Thacholi Ambu is a 1978 Indian Malayalam-language historical drama film directed and produced by Navodaya Appachan under Navodaya Studio. It was the first anamorphic CinemaScope film in Malayalam. Starring Prem Nazir in the title role, Sivaji Ganesan, Ravikumar and Jayan. Made on a cost of , the film grossed ₹1 crore at the box office.

Plot 
Thacholi Ambu's (Prem Nazir) uncle, the great warrior Thacholi Othenan speaks to him through an oracle to go to Ponniyam Parunthunkalkotta. Ambu befriends the poor ferryman Mayan Kutty and his grandson Kunjali and learns that Parunthunkalkotta Panicker had murdered his uncle and implicated Mayan Kutty's son Bappu(Jayan) as the assassin. Bappu and his family flees from the bloodthirsty mob. But as he saves his eldest son from a crocodile, the mob catches up with Bappu and kills him. The child is lost and the bereaved Mayan Kutty manages to pack the rest of the family to a safe shore.

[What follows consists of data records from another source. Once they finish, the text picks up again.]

Lemma keeps_handle_all l d es d' :
  Daemon.handle_all l d = Done (es, d') → DaemonInv.keeps (N.of_nat (length l)) d d'.
Proof.
  revert d es d'. induction l as [|[i w] l IH]; intros d es d'; simpl; [intros; simplify_eq; apply keeps_refl|].
  intros ([es1 d1] & Hi & Hl)%exec_bind_Done. apply exec_bind_Done in Hl as ([es2 d2] & Hl & ?). simplify_eq.
  rewrite Nat2N.inj_succ, <- N.add_1_l.
  eapply keeps_trans; [by eapply keeps_handle|by eapply IH].
Qed.

Lemma keeps_run batches d es d' :
  Daemon.run batches d = Done (es, d') → DaemonInv.keeps (N.of_nat (length (concat batches))) d d'.
Proof.
  revert d es d'. induction batches as [|l batches IH]; intros d es d'; simpl; [intros; simplify_eq; apply keeps_refl|].
  destruct (Daemon.should_exit d); [intros; simplify_eq; apply keeps_refl|].
  intros ([es1 d1] & Hi & Hl)%exec_bind_Done. apply exec_bind_Done in Hl as ([es2 d2] & Hl & ?). simplify_eq.
  rewrite length_app, Nat2N.inj_add.
  eapply keeps_trans; [by eapply keeps_handle_all|by eapply IH].
Qed.

(** The daemon starts with the invariant and with as much room as the counters
    have. *)
Lemma start_wf path udev w d :
  Daemon.start path udev w = Ok d →
  DaemonInv.wf d ∧ ∀ n, (n < 2 ^ 32 - 1)%N → DaemonInv.room n d.
Proof.
  unfold Daemon.start. destruct (Config.load _ _ _) as [s|]; [|done]. simpl. intros Hd.
  assert (∀ ss, SeatInv.mgr_wf ss → (∀ x, ¬ seated x ss) →
    DaemonInv.wf (Daemon.with_seats ss (Daemon.new s w))) as Hnew.
  { intros ss Hss Hx. constructor; simpl.
    - apply new_sessions_wf.
    - done.
    - intros x Hs. by apply Hx in Hs.
    - apply new_locks_wf.
    - apply (set_requester_wf _ _ new_elevations_wf).
    - apply map_Forall_empty. }
  assert (∃ ss, d = Daemon.with_seats ss (Daemon.new s w) ∧ SeatInv.mgr_wf ss ∧ ∀ x, ¬ seated x ss)
    as (ss & -> & Hss & Hx).
  { destruct (ensure_devices_wf (SeatSettings.default_seat (Settings.seat s))) as [He Hdev].
    destruct (Device.enumerate udev) as [ds|]; simplify_eq/=; eauto. }
  split; [by apply Hnew|]. intros n Hn. unfold DaemonInv.room, is_u32, is_u64. simpl. lia.
Qed.
End handlers.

Thacholi Ambu learns that he can't conquer the fort unless he recovers the magic amulet which his uncle Thacholi Othenan had left with his wife Kunjitheyi, the sister of Parunthunkalkotta Panicker. He disguises himself and makes his way to the Fort to participate in a Grand Festival along with Mayan Kutty and Kunjali. There he meets his aunt Kunjitheyi and cousin Kanni(Unnimary) with whom he promptly falls in love.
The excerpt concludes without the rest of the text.